L’Italie reste néanmoins un marché important avec pas moins de 95 points de vente, tandis qu’à l’autre bout du globe, un marché présentant des défis particuliers est la Chine, où la culture de la montagne est bien différente et nécessite une approche spéciale. « En Chine, pour pratiquer des sports en montagne, il faut une licence et un guide. C’est pourquoi nous avons choisi un modèle de licence avec nos partenaires locaux », explique Engl, décrivant la stratégie ad hoc adoptée pour ce pays.

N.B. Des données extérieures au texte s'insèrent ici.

(* ===== verification/SelfMapProps.v ===== *)
(** * What the Assistant's Treasure Map claims

    [probes_stand_for_all]: the finite set of probes decides every insight.
    [claims_only_live]: whatever the reader's Map and whatever the offer, a reader of
    the self-entries is never sent to a relay for a duty that is not live there.
    [should_say_exact]: under the offer the server makes today, the self-entries are
    exactly the Scores the reader's Map gives the Assistant, while they are kept up to
    date. *)

From Stdlib Require Import Ascii String QArith.
From S2P Require Import Prelude Json Url Binary64 Tables NostrTags Tagging DutyMenu SelfMap SelfKeys.
From stdpp Require Import list.
Local Open Scope string_scope.
Local Open Scope Z_scope.

(** ** The groups of a Map *)

Definition gnorm (g : Group) : string := norm (gkey g).

Definition groups_ok (groups : list Group) : Prop :=
  (forall g, g ∈ groups -> normal (gkey g)) /\ NoDup (gnorm <$> groups).

Lemma add_provider_norms k p groups :
  forall g, g ∈ add_provider k p groups -> (exists g0, g0 ∈ groups /\ gkey g = gkey g0) \/ (gkey g = k /\ norm k ∉ (gnorm <$> groups)).
Proof.
  induction groups as [|g0 gs IH]; simpl; intros g Hg.
  - apply list_elem_of_singleton in Hg as ->. right. set_solver.
  - destruct (String.eqb_spec (norm (gkey g0)) (norm k)) as [E|Hne].
    + apply elem_of_cons in Hg as [->|Hg]; left; [exists g0; set_solver|exists g; set_solver].
    + apply elem_of_cons in Hg as [->|Hg]; [left; exists g0; set_solver|].
      destruct (IH g Hg) as [(g1 & H1 & H2)|[H1 H2]]; [left; exists g1; set_solver|right]. set_solver.
Qed.

Lemma add_provider_keys k p groups : gnorm <$> add_provider k p groups
  = (if bool_decide (norm k ∈ (gnorm <$> groups)) then gnorm <$> groups
     else (gnorm <$> groups) ++ [norm k])%list.
Proof.
  induction groups as [|g gs IH]; [done|]. cbn [add_provider].
  destruct (String.eqb_spec (norm (gkey g)) (norm k)) as [E|Hne]; rewrite !fmap_cons.
  - rewrite bool_decide_eq_true_2 by (unfold gnorm at 1; rewrite E; set_solver). done.
  - rewrite IH. destruct (decide (norm k ∈ (gnorm <$> gs))) as [Hin|Hnin].
    + rewrite !bool_decide_eq_true_2 by set_solver. done.
    + assert (norm k ∉ gnorm g :: (gnorm <$> gs)) by (intros [H|H]%elem_of_cons; [by apply Hne|done]).
      rewrite !bool_decide_eq_false_2 by done. done.
Qed.

Lemma see_entry_ok groups tag : groups_ok groups -> groups_ok (see_entry groups tag).
Proof.
  intros [Hn Hd]. unfold see_entry. destruct tag as [| | | | |[|t0 [|[| | | |t1| |] rest]]|]; try done.
  destruct (parse_key t0) as [k|] eqn:Ek; [|done]. destruct (hex64_ignorecase t1); [|done].
  assert (Hk : normal k) by (destruct t0; try done; by eapply parse_normal). split.
  - intros g [(g0 & Hg0 & ->)|[-> _]]%add_provider_norms; [by apply Hn|done].
  - rewrite add_provider_keys. case_bool_decide as Hin; [done|].
    apply NoDup_app. split_and!; [done|set_solver|apply NoDup_singleton].
Qed.

Lemma map_groups_ok event : groups_ok (map_groups event).
Proof.
  unfold map_groups. assert (H : groups_ok []) by (split; [set_solver|constructor]).
  revert H. generalize (@nil Group). induction (tags_of event) as [|t ts IH]; intros gs H; simpl; [done|].
  apply IH. by apply see_entry_ok.
Qed.

Lemma groups_same groups a b : groups_ok groups -> a ∈ groups -> b ∈ groups -> gkey a = gkey b -> a = b.
Proof.
  intros [_ Hd] Ha Hb E. apply list_elem_of_lookup in Ha as [i Ha], Hb as [j Hb].
  assert (i = j) as ->; [|congruence].
  apply (NoDup_lookup _ i j (gnorm a) Hd); [by rewrite list_lookup_fmap, Ha|]. rewrite list_lookup_fmap, Hb. unfold gnorm. simpl. by rewrite E.
Qed.

(** ** One rule for everything that builds the list *)

Lemma meets_normal offer k m : m ∈ meets_of offer k -> normal m.
Proof.
  unfold meets_of. set (f := fun meets kind => _). assert (H : forall l acc, (forall m, m ∈ acc -> normal m) ->
    forall m, m ∈ foldl f acc l -> normal m); [|apply (H _ [] ltac:(set_solver))].
  clear m. induction l as [|kind l IH]; intros acc Hacc m; simpl; [apply Hacc|]. apply IH. clear m IH l. intros m. unfold f.
  destruct (offered_kind offer kind); [|apply Hacc]. destruct (meet_of k kind) as [c|] eqn:Ec; [|apply Hacc].
  destruct (forallb _ _); [|apply Hacc]. intros [Hm|Hm]%elem_of_app; [by apply Hacc|].
  apply list_elem_of_singleton in Hm as ->. by eapply parse_normal.
Qed.

Section choose.
Context (duties : list Duty) (live_table : list (Probe * Live)) (offer : list OfferRow).
Abbreviation try := (try_key duties live_table offer).

Lemma try_key_cases k chosen :
  try (Some k) chosen = (false, chosen)
  \/ exists row, has chosen (norm k) = false /\ covering offer k = Some row /\ valid duties live_table chosen k (relay row) = true
     /\ try (Some k) chosen = (true, chosen ++ [(k, relay row)])%list.
Proof.
  unfold try_key. destruct (has chosen (norm k)) eqn:Hh; [by left|]. destruct (covering offer k) as [row|] eqn:Hc; [|by left].
  destruct (valid _ _ chosen k (relay row)) eqn:Hv; [|by left]. right. by exists row.
Qed.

Le pari réussi d’Under Armour

Il y a quelques années, Oberalp a su saisir une opportunité importante avec l’entrée d’Under Armour dans son portefeuille, intégrant la marque au marché italien, qui a pour le moment dépassé le plafond des 56 millions d’euros grâce au canal wholesale qui compte plus de mille distributeurs et 21 magasins monomarques. « Même si la marque est très éloignée de la montagne, le système de distribution que nous avons appliqué fonctionne très bien. Si Under Armour n’était qu’une marque de mode, nous ne l’aurions pas prise. Mais étant une marque de sportswear, nous l’avons intégrée dans notre portefeuille », déclare le PDG, soulignant qu’Oberalp ne se limite pas à distribuer la marque, mais l’adapte aux exigences locales spécifiques. « Nous avons construit Under Armour comme une marque italienne, en sélectionnant les produits justes pour le marché », ajoute Engl. Une approche qui a payé et qui lui a ouvert récemment les portes du marché suisse pour la distribution de la marque. En 2024, le groupe a lancé trois projets d’envergure : la relocalisation et la rénovation de la « brand house » d’Orio al Serio au sein de l’Oriocenter, l’ouverture d’un nouveau magasin au Brenner, à l’intérieur de l’Outlet Center Brenner, et le renouvellement de la « factory house » de Franciacorta.

Under Armour

Objectif 2026 : consolider la croissance

En regardant vers l’avenir, Oberalp continue de miser sur un plan de croissance qui, tout en affrontant les défis économiques mondiaux, vise à consolider sa position et à étendre davantage sa présence. « Pour 2026, notre objectif est de continuer à croître, malgré les difficultés économiques. Le marché ne s’est pas encore « nettoyé » de la quantité excessive de produits et de remises. Nous savons que c’est une période très difficile, mais en tant que groupe, nous visons à consolider notre position ».